- **Exercise**:
Output nothing but the lines from the line with "as [|x t0]." through the end of the listing below, both ends included.

====== Data for analysis ======

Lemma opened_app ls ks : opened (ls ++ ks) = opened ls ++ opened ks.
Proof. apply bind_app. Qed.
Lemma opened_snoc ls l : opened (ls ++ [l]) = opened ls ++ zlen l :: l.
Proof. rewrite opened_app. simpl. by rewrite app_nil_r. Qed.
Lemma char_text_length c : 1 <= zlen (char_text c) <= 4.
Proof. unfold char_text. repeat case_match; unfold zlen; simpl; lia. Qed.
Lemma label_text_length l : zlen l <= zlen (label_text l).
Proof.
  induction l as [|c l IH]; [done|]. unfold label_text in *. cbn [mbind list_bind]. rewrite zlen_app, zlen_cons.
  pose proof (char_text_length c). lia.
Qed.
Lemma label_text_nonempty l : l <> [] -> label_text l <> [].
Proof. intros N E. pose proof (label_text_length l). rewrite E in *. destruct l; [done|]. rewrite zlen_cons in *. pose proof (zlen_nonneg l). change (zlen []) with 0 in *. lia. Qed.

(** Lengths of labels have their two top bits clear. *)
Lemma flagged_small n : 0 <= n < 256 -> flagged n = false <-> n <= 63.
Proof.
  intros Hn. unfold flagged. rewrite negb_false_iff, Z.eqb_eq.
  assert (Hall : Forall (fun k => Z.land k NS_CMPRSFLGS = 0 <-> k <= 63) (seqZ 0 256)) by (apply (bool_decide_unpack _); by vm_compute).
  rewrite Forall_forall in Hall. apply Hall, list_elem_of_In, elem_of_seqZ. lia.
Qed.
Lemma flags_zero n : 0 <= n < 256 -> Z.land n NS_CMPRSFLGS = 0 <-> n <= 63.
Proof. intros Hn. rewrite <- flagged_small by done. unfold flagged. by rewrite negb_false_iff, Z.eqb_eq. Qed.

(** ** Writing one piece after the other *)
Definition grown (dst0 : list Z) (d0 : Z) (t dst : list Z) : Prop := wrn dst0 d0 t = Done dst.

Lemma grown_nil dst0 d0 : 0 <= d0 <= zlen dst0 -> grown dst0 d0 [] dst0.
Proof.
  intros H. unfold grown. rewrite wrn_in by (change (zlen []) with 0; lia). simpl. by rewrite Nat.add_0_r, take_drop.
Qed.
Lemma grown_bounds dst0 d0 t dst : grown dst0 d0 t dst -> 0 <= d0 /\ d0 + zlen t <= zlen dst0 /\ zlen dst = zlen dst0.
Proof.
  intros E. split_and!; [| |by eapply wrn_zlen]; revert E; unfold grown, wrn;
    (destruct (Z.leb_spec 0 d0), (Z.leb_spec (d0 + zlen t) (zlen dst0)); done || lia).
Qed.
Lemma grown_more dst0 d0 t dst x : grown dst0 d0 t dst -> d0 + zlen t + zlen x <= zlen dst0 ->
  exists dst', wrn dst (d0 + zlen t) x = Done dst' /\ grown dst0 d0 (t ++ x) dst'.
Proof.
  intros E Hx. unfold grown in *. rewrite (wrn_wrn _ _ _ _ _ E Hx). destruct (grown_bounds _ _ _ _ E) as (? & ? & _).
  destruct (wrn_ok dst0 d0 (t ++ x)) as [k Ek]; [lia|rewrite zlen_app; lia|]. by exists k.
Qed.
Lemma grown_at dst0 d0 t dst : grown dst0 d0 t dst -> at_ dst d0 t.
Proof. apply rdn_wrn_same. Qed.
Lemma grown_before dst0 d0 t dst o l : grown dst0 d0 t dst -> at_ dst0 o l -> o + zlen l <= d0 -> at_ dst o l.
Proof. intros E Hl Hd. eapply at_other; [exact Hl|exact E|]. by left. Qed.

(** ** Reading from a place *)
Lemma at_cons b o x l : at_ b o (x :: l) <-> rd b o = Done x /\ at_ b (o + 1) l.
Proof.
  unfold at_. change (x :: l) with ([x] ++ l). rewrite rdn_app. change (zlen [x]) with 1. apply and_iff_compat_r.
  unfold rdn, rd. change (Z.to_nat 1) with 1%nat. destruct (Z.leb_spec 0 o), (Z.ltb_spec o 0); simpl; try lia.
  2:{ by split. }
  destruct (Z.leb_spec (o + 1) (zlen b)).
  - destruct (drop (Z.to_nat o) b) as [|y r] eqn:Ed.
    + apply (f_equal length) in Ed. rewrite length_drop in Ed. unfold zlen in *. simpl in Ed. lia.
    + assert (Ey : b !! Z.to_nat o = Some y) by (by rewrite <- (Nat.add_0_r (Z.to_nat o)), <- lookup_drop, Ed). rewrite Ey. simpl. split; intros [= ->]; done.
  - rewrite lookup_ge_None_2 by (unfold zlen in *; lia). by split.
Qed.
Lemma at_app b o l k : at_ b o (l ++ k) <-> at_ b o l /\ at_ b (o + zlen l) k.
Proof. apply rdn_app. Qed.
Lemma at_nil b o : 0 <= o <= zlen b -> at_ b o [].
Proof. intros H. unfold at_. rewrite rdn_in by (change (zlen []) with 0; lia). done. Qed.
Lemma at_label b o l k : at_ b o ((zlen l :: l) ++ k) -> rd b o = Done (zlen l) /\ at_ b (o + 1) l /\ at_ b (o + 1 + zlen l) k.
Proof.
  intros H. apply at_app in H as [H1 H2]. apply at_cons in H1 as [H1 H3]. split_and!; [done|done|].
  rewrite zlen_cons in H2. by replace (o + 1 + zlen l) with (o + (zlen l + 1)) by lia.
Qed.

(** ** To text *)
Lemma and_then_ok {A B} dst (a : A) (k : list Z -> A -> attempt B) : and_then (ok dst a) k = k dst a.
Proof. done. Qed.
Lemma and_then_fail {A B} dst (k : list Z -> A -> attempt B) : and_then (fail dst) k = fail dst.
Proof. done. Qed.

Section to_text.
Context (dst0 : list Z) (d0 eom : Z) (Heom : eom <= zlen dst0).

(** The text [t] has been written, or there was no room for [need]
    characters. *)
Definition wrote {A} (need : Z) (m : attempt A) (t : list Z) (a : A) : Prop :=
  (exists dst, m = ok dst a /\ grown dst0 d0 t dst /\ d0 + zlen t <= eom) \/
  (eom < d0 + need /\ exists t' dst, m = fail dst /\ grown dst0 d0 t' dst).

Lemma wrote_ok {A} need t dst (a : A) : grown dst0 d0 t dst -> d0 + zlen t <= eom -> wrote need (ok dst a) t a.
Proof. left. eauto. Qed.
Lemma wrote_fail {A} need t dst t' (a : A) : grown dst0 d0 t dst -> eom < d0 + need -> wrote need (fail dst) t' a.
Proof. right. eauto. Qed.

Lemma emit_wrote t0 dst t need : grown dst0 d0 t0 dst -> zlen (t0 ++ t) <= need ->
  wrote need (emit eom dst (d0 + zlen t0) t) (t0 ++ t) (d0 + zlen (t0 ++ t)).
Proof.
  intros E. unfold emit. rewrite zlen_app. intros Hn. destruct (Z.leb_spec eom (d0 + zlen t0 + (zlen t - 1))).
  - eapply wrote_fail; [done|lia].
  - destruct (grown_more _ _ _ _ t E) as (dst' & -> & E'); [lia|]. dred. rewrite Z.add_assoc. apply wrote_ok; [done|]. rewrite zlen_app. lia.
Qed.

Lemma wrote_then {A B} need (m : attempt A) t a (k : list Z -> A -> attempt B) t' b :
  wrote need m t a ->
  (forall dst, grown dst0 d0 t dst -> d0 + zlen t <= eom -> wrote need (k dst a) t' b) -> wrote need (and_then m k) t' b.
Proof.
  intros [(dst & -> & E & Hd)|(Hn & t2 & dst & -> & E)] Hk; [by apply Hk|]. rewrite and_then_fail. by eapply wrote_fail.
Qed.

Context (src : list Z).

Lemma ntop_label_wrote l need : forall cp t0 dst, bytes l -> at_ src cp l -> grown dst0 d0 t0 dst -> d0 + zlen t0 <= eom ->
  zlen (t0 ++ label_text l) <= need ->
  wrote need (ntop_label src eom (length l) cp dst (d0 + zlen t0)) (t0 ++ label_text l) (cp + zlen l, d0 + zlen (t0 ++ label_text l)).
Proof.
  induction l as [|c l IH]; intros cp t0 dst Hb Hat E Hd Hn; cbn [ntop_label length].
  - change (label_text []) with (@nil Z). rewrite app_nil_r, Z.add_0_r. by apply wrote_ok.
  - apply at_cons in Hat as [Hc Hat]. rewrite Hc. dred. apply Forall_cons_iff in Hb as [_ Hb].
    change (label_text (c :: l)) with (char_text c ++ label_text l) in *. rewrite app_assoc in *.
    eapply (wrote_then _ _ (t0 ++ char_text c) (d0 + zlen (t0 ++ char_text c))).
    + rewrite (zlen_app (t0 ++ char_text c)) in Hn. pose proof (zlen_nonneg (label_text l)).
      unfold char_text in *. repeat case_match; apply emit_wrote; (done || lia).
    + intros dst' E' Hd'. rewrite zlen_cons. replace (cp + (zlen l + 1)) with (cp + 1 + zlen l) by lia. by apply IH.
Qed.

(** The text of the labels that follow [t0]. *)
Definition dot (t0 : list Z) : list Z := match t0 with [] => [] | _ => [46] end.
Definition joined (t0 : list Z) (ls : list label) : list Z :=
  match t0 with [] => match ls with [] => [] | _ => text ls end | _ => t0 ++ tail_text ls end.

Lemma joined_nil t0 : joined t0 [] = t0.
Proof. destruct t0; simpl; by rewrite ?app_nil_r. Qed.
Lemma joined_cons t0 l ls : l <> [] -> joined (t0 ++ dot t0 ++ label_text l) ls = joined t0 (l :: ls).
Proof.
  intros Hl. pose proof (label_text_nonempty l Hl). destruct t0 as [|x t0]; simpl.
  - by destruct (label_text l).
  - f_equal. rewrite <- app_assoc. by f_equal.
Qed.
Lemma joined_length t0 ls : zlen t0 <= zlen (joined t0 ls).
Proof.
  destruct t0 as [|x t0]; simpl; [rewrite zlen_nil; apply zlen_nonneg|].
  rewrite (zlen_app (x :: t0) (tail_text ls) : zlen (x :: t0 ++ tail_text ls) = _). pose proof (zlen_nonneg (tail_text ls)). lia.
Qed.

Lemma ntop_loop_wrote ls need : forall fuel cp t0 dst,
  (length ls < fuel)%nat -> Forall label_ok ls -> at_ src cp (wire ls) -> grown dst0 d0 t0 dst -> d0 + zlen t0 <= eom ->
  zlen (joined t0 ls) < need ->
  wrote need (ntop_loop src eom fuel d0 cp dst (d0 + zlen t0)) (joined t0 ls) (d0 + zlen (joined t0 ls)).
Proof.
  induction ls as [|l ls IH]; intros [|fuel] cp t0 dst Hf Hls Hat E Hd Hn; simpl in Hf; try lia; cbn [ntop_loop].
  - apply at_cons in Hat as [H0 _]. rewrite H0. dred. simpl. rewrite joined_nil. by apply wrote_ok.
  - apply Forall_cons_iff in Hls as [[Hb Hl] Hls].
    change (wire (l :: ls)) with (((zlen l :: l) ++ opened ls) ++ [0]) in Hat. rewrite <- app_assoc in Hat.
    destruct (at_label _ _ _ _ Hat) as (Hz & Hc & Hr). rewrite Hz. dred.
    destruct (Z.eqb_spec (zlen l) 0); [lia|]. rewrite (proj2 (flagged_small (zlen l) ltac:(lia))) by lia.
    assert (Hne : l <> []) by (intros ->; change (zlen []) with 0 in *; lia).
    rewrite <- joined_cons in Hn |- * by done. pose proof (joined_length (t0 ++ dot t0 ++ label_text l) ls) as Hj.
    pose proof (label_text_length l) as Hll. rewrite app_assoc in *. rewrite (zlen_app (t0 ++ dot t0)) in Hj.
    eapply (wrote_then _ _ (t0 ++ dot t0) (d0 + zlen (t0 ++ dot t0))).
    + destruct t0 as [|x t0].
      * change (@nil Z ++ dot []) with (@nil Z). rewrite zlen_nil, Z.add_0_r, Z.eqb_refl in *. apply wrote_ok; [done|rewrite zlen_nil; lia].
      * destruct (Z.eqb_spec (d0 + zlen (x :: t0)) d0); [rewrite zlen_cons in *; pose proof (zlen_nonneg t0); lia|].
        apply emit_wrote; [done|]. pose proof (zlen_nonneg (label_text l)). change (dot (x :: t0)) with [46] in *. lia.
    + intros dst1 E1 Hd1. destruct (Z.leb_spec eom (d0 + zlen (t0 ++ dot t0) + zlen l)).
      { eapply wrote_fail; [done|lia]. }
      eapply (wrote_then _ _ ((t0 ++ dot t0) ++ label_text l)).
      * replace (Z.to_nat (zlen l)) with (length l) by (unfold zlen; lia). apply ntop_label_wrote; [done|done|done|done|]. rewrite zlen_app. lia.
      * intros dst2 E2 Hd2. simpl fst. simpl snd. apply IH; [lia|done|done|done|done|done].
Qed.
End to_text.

======

- **Response**:
    + destruct t0 as [|x t0].
      * change (@nil Z ++ dot []) with (@nil Z). rewrite zlen_nil, Z.add_0_r, Z.eqb_refl in *. apply wrote_ok; [done|rewrite zlen_nil; lia].
      * destruct (Z.eqb_spec (d0 + zlen (x :: t0)) d0); [rewrite zlen_cons in *; pose proof (zlen_nonneg t0); lia|].
        apply emit_wrote; [done|]. pose proof (zlen_nonneg (label_text l)). change (dot (x :: t0)) with [46] in *. lia.
    + intros dst1 E1 Hd1. destruct (Z.leb_spec eom (d0 + zlen (t0 ++ dot t0) + zlen l)).
      { eapply wrote_fail; [done|lia]. }
      eapply (wrote_then _ _ ((t0 ++ dot t0) ++ label_text l)).
      * replace (Z.to_nat (zlen l)) with (length l) by (unfold zlen; lia). apply ntop_label_wrote; [done|done|done|done|]. rewrite zlen_app. lia.
      * intros dst2 E2 Hd2. simpl fst. simpl snd. apply IH; [lia|done|done|done|done|done].
Qed.
End to_text.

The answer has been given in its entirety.